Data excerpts

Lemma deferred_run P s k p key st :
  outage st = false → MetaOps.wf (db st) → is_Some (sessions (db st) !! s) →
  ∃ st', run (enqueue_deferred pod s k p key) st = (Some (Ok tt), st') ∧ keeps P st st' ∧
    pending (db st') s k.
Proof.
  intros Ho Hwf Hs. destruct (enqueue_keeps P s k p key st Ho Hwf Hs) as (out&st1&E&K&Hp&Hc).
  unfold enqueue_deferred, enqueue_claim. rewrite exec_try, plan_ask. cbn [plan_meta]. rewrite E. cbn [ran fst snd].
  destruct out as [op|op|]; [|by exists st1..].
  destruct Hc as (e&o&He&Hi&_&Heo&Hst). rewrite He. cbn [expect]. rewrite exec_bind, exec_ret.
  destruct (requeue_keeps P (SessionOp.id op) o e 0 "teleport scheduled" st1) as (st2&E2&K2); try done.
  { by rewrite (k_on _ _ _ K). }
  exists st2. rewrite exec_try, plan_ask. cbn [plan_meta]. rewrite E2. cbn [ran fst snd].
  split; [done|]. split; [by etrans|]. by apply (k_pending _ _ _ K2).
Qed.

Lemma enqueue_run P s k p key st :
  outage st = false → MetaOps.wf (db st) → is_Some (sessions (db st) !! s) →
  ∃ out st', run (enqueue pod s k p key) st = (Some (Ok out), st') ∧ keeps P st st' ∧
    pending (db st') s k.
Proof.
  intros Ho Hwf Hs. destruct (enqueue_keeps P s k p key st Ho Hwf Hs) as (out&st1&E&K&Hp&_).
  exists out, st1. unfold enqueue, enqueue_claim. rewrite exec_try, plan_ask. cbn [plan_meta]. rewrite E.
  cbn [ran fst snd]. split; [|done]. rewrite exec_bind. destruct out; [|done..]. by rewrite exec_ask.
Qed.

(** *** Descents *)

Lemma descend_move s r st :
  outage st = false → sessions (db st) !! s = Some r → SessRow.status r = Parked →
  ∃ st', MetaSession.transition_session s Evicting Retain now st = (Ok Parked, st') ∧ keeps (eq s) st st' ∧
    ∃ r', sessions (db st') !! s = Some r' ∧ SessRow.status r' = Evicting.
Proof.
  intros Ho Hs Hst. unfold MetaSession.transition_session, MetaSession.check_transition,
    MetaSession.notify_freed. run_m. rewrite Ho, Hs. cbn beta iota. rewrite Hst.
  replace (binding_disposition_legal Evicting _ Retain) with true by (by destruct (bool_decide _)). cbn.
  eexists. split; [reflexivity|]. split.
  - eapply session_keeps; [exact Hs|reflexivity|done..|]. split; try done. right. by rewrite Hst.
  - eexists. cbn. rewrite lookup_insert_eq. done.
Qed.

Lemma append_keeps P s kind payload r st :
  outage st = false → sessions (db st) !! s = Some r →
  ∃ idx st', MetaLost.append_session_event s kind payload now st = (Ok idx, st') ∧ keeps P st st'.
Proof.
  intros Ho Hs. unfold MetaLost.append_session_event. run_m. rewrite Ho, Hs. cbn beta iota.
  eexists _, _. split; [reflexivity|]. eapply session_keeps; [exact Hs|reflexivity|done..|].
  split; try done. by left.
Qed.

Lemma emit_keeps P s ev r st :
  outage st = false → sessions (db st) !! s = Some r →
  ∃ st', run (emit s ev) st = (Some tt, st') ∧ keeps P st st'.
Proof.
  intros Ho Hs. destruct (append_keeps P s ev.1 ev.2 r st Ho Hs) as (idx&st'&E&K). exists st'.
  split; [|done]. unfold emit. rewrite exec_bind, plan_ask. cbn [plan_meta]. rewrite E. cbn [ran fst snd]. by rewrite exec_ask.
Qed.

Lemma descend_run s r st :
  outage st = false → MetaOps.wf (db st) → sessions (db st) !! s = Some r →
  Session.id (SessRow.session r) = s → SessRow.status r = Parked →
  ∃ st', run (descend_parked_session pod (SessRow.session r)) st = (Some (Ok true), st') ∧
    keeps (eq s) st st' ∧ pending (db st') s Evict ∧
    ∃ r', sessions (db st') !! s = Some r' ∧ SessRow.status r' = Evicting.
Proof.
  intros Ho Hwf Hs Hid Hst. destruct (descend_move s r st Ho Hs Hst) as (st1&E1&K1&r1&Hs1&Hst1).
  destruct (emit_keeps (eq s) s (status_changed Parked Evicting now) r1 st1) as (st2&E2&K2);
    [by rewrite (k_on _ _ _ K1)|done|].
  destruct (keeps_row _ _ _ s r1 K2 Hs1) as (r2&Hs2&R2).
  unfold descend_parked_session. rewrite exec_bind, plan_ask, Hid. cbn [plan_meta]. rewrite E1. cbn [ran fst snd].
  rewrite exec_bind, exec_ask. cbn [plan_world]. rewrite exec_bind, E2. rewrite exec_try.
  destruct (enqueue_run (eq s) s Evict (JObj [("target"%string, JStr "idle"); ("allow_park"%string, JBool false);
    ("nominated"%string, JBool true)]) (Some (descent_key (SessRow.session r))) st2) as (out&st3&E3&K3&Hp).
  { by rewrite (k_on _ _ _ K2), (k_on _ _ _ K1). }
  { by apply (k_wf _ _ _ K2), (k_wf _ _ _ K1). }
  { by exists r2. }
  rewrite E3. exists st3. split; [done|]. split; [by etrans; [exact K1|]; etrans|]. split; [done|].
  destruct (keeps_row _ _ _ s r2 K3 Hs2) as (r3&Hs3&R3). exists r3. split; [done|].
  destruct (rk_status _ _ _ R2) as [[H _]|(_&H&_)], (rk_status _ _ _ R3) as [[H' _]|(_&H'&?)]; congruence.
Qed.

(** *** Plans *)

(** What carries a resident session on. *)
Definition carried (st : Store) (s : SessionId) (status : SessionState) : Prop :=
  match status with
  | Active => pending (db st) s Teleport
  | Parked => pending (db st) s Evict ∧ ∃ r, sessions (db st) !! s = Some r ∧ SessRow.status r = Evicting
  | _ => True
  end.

What is required: In the entries above, find each line with "eapply" and list it.

Answer to this task:
  - eapply session_keeps; [exact Hs|reflexivity|done..|]. split; try done. right. by rewrite Hst.
  eexists _, _. split; [reflexivity|]. eapply session_keeps; [exact Hs|reflexivity|done..|].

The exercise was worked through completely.